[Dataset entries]
#####

(** * Simple association of DiaSources into DiaObjects

    A shallow embedding of [lsst.pipe.tasks.simpleAssociation]
    ([SimpleAssociationConfig], [SimpleAssociationTask]) and the properties
    of the association engine proved over it.

    The task is written against three collaborators that live outside the
    module: the healpix helpers of [associationUtils] ([toIndex],
    [query_disc], [eq2xyz]), the sphere geometry of [lsst.geom]
    ([SpherePoint], [averageSpherePoint]) and the id factory of
    [lsst.afw.table].  They are kept abstract, as an interface
    ([Collaborators]); every theorem of the engine holds for any
    implementation of it.  Floating point numbers are likewise an interface
    ([Numeric]): the engine only adds, subtracts, multiplies, divides, takes
    square roots and compares.

    Python exceptions are values: a call returns [Ok v] or [Raise e]. *)

From stdpp Require Import base option list numbers sorting.
From Stdlib Require Import ZArith Lia.
From Stdlib Require Reals Lra.

(** ** Exceptions *)

(** The exceptions the task itself can raise come from indexing a list
    ([IndexError]) and from reducing an empty array ([ValueError]); all
    others are raised by a collaborator and carried through unchanged. *)
Inductive exn (X : Type) : Type :=
  | IndexError
  | ValueError
  | Collaborator (x : X).
Arguments IndexError {X}.
Arguments ValueError {X}.
Arguments Collaborator {X} x.

Inductive result (X A : Type) : Type :=
  | Ok (a : A)
  | Raise (e : exn X).
Arguments Ok {X A} a.
Arguments Raise {X A} e.

#[global] Instance result_ret {X} : MRet (result X) := λ A a, Ok a.
#[global] Instance result_bind {X} : MBind (result X) :=
  λ A B f m, match m with Ok a => f a | Raise e => Raise e end.
#[global] Instance result_fmap {X} : FMap (result X) :=
  λ A B f m, match m with Ok a => Ok (f a) | Raise e => Raise e end.

(** What a call to a collaborator comes to: it returns, or raises an
    exception of its own. *)
Inductive outcome (X A : Type) : Type :=
  | Returns (a : A)
  | Raises (x : X).
Arguments Returns {X A} a.
Arguments Raises {X A} x.

(** A call from the task. *)
Definition call {X A} (o : outcome X A) : result X A :=
  match o with
  | Returns a => Ok a
  | Raises x => Raise (Collaborator x)
  end.

(** A [for] loop whose body may raise. *)
Fixpoint foldM {X A B} (f : B → A → result X B) (b : B) (l : list A) : result X B :=
  match l with
  | [] => Ok b
  | a :: l' => b' ← f b a; foldM f b' l'
  end.

(** [l[i]] of a Python list. *)
Definition getitem {X A} (l : list A) (i : nat) : result X A :=
  match l !! i with
  | Some a => Ok a
  | None => Raise IndexError
  end.

(** [l[i] = a] of a Python list. *)
Definition setitem {X A} (l : list A) (i : nat) (a : A) : result X (list A) :=
  if decide (i < length l) then Ok (<[i:=a]> l) else Raise IndexError.

(** ** Interfaces *)

(** The float operations the task uses. [Fconst] reads an integer literal
    ([2], [3600]). *)
Class Numeric (F : Type) := {
  Fadd : F → F → F;
  Fsub : F → F → F;
  Fmul : F → F → F;
  Fdiv : F → F → F;
  Fsqrt : F → F;
  Flt : F → F → bool;
  Fconst : Z → F;
  deg2rad : F → F
}.

(** The collaborators: [SP] is [lsst.geom.SpherePoint], [IdF] the state of an
    [lsst.afw.table.IdFactory], [X] whatever they raise. *)
Class Collaborators (F SP IdF X : Type) := {
  (* associationUtils *)
  toIndex : Z → F → F → outcome X Z;
  query_disc : Z → F → F → F → outcome X (list Z);
  eq2xyz : F → F → F * F * F;
  (* lsst.geom *)
  SpherePoint : F → F → outcome X SP;
  averageSpherePoint : list SP → outcome X SP;
  getRa_asDegrees : SP → F;
  getDec_asDegrees : SP → F;
  (* lsst.afw.table *)
  IdFactory_makeSource : Z → Z → outcome X IdF;
  addNew_id : IdF → outcome X (Z * IdF)
}.

(** ** Data *)

(** [SimpleAssociationConfig]. *)
Record SimpleAssociationConfig (F : Type) := {
  tolerance : F;
  nside : Z
}.
Arguments tolerance {F} _.
Arguments nside {F} _.

(** A row of the DiaSource table: the two index columns, the position, the
    [diaObjectId] column ([None] where the cell holds no id) and every other
    column, whatever it is. *)
Module DiaSource.
Record t (F Payload : Type) := mk {
  ccdVisitId : Z;
  diaSourceId : Z;
  ra : F;
  decl : F;
  diaObjectId : option Z;
  columns : Payload
}.
Arguments mk {F Payload}.
Arguments ccdVisitId {F Payload} _.
Arguments diaSourceId {F Payload} _.
Arguments ra {F Payload} _.
Arguments decl {F Payload} _.
Arguments diaObjectId {F Payload} _.
Arguments columns {F Payload} _.
End DiaSource.

(** The dictionary [createDiaObject] builds. *)
Module DiaObject.
Record t (F : Type) := mk {
  diaObjectId : Z;
  ra : F;
  decl : F;
  nDiaSources : Z;
  pmParallaxNdata : Z;
  nearbyObj1 : Z;
  nearbyObj2 : Z;
  nearbyObj3 : Z;
  flags : Z;
  uPSFluxNdata : Z;
  gPSFluxNdata : Z;
  rPSFluxNdata : Z;
  iPSFluxNdata : Z;
  zPSFluxNdata : Z;
  yPSFluxNdata : Z
}.
Arguments mk {F}.
Arguments diaObjectId {F} _.
Arguments ra {F} _.
Arguments decl {F} _.
Arguments nDiaSources {F} _.
Arguments pmParallaxNdata {F} _.
Arguments nearbyObj1 {F} _.
Arguments nearbyObj2 {F} _.
Arguments nearbyObj3 {F} _.
Arguments flags {F} _.
Arguments uPSFluxNdata {F} _.
Arguments gPSFluxNdata {F} _.
Arguments rPSFluxNdata {F} _.
Arguments iPSFluxNdata {F} _.
Arguments zPSFluxNdata {F} _.
Arguments yPSFluxNdata {F} _.
End DiaObject.

(** What [run] keeps while it loops: the table it writes ids into, the three
    parallel lists and the id catalog. *)
Record State (F SP IdF Payload : Type) := {
  diaSources : list (DiaSource.t F Payload);
  diaObjectCat : list (DiaObject.t F);
  diaObjectCoords : list (list SP);
  healPixIndices : list Z;
  idCat : IdF
}.
Arguments diaSources {F SP IdF Payload} _.
Arguments diaObjectCat {F SP IdF Payload} _.
Arguments diaObjectCoords {F SP IdF Payload} _.
Arguments healPixIndices {F SP IdF Payload} _.
Arguments idCat {F SP IdF Payload} _.

(** ** numpy and pandas helpers *)

(** [np.isin(xs, ys)]. *)
Definition np_isin {A} `{EqDecision A} (xs ys : list A) : list bool :=
  (λ x, bool_decide (x ∈ ys)) <$> xs.

(** [np.argwhere(bs).flatten()]: the positions that hold [True]. *)
Fixpoint argwhere_from (i : nat) (bs : list bool) : list nat :=
  match bs with
  | [] => []
  | b :: bs' => if b then i :: argwhere_from (S i) bs' else argwhere_from (S i) bs'
  end.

#####

A complete, exact repeat of the records is the required answer.

(** * Simple association of DiaSources into DiaObjects

    A shallow embedding of [lsst.pipe.tasks.simpleAssociation]
    ([SimpleAssociationConfig], [SimpleAssociationTask]) and the properties
    of the association engine proved over it.

    The task is written against three collaborators that live outside the
    module: the healpix helpers of [associationUtils] ([toIndex],
    [query_disc], [eq2xyz]), the sphere geometry of [lsst.geom]
    ([SpherePoint], [averageSpherePoint]) and the id factory of
    [lsst.afw.table].  They are kept abstract, as an interface
    ([Collaborators]); every theorem of the engine holds for any
    implementation of it.  Floating point numbers are likewise an interface
    ([Numeric]): the engine only adds, subtracts, multiplies, divides, takes
    square roots and compares.

    Python exceptions are values: a call returns [Ok v] or [Raise e]. *)

From stdpp Require Import base option list numbers sorting.
From Stdlib Require Import ZArith Lia.
From Stdlib Require Reals Lra.

(** ** Exceptions *)

(** The exceptions the task itself can raise come from indexing a list
    ([IndexError]) and from reducing an empty array ([ValueError]); all
    others are raised by a collaborator and carried through unchanged. *)
Inductive exn (X : Type) : Type :=
  | IndexError
  | ValueError
  | Collaborator (x : X).
Arguments IndexError {X}.
Arguments ValueError {X}.
Arguments Collaborator {X} x.

Inductive result (X A : Type) : Type :=
  | Ok (a : A)
  | Raise (e : exn X).
Arguments Ok {X A} a.
Arguments Raise {X A} e.

#[global] Instance result_ret {X} : MRet (result X) := λ A a, Ok a.
#[global] Instance result_bind {X} : MBind (result X) :=
  λ A B f m, match m with Ok a => f a | Raise e => Raise e end.
#[global] Instance result_fmap {X} : FMap (result X) :=
  λ A B f m, match m with Ok a => Ok (f a) | Raise e => Raise e end.

(** What a call to a collaborator comes to: it returns, or raises an
    exception of its own. *)
Inductive outcome (X A : Type) : Type :=
  | Returns (a : A)
  | Raises (x : X).
Arguments Returns {X A} a.
Arguments Raises {X A} x.

(** A call from the task. *)
Definition call {X A} (o : outcome X A) : result X A :=
  match o with
  | Returns a => Ok a
  | Raises x => Raise (Collaborator x)
  end.

(** A [for] loop whose body may raise. *)
Fixpoint foldM {X A B} (f : B → A → result X B) (b : B) (l : list A) : result X B :=
  match l with
  | [] => Ok b
  | a :: l' => b' ← f b a; foldM f b' l'
  end.

(** [l[i]] of a Python list. *)
Definition getitem {X A} (l : list A) (i : nat) : result X A :=
  match l !! i with
  | Some a => Ok a
  | None => Raise IndexError
  end.

(** [l[i] = a] of a Python list. *)
Definition setitem {X A} (l : list A) (i : nat) (a : A) : result X (list A) :=
  if decide (i < length l) then Ok (<[i:=a]> l) else Raise IndexError.

(** ** Interfaces *)

(** The float operations the task uses. [Fconst] reads an integer literal
    ([2], [3600]). *)
Class Numeric (F : Type) := {
  Fadd : F → F → F;
  Fsub : F → F → F;
  Fmul : F → F → F;
  Fdiv : F → F → F;
  Fsqrt : F → F;
  Flt : F → F → bool;
  Fconst : Z → F;
  deg2rad : F → F
}.

(** The collaborators: [SP] is [lsst.geom.SpherePoint], [IdF] the state of an
    [lsst.afw.table.IdFactory], [X] whatever they raise. *)
Class Collaborators (F SP IdF X : Type) := {
  (* associationUtils *)
  toIndex : Z → F → F → outcome X Z;
  query_disc : Z → F → F → F → outcome X (list Z);
  eq2xyz : F → F → F * F * F;
  (* lsst.geom *)
  SpherePoint : F → F → outcome X SP;
  averageSpherePoint : list SP → outcome X SP;
  getRa_asDegrees : SP → F;
  getDec_asDegrees : SP → F;
  (* lsst.afw.table *)
  IdFactory_makeSource : Z → Z → outcome X IdF;
  addNew_id : IdF → outcome X (Z * IdF)
}.

(** ** Data *)

(** [SimpleAssociationConfig]. *)
Record SimpleAssociationConfig (F : Type) := {
  tolerance : F;
  nside : Z
}.
Arguments tolerance {F} _.
Arguments nside {F} _.

(** A row of the DiaSource table: the two index columns, the position, the
    [diaObjectId] column ([None] where the cell holds no id) and every other
    column, whatever it is. *)
Module DiaSource.
Record t (F Payload : Type) := mk {
  ccdVisitId : Z;
  diaSourceId : Z;
  ra : F;
  decl : F;
  diaObjectId : option Z;
  columns : Payload
}.
Arguments mk {F Payload}.
Arguments ccdVisitId {F Payload} _.
Arguments diaSourceId {F Payload} _.
Arguments ra {F Payload} _.
Arguments decl {F Payload} _.
Arguments diaObjectId {F Payload} _.
Arguments columns {F Payload} _.
End DiaSource.

(** The dictionary [createDiaObject] builds. *)
Module DiaObject.
Record t (F : Type) := mk {
  diaObjectId : Z;
  ra : F;
  decl : F;
  nDiaSources : Z;
  pmParallaxNdata : Z;
  nearbyObj1 : Z;
  nearbyObj2 : Z;
  nearbyObj3 : Z;
  flags : Z;
  uPSFluxNdata : Z;
  gPSFluxNdata : Z;
  rPSFluxNdata : Z;
  iPSFluxNdata : Z;
  zPSFluxNdata : Z;
  yPSFluxNdata : Z
}.
Arguments mk {F}.
Arguments diaObjectId {F} _.
Arguments ra {F} _.
Arguments decl {F} _.
Arguments nDiaSources {F} _.
Arguments pmParallaxNdata {F} _.
Arguments nearbyObj1 {F} _.
Arguments nearbyObj2 {F} _.
Arguments nearbyObj3 {F} _.
Arguments flags {F} _.
Arguments uPSFluxNdata {F} _.
Arguments gPSFluxNdata {F} _.
Arguments rPSFluxNdata {F} _.
Arguments iPSFluxNdata {F} _.
Arguments zPSFluxNdata {F} _.
Arguments yPSFluxNdata {F} _.
End DiaObject.

(** What [run] keeps while it loops: the table it writes ids into, the three
    parallel lists and the id catalog. *)
Record State (F SP IdF Payload : Type) := {
  diaSources : list (DiaSource.t F Payload);
  diaObjectCat : list (DiaObject.t F);
  diaObjectCoords : list (list SP);
  healPixIndices : list Z;
  idCat : IdF
}.
Arguments diaSources {F SP IdF Payload} _.
Arguments diaObjectCat {F SP IdF Payload} _.
Arguments diaObjectCoords {F SP IdF Payload} _.
Arguments healPixIndices {F SP IdF Payload} _.
Arguments idCat {F SP IdF Payload} _.

(** ** numpy and pandas helpers *)

(** [np.isin(xs, ys)]. *)
Definition np_isin {A} `{EqDecision A} (xs ys : list A) : list bool :=
  (λ x, bool_decide (x ∈ ys)) <$> xs.

(** [np.argwhere(bs).flatten()]: the positions that hold [True]. *)
Fixpoint argwhere_from (i : nat) (bs : list bool) : list nat :=
  match bs with
  | [] => []
  | b :: bs' => if b then i :: argwhere_from (S i) bs' else argwhere_from (S i) bs'
  end.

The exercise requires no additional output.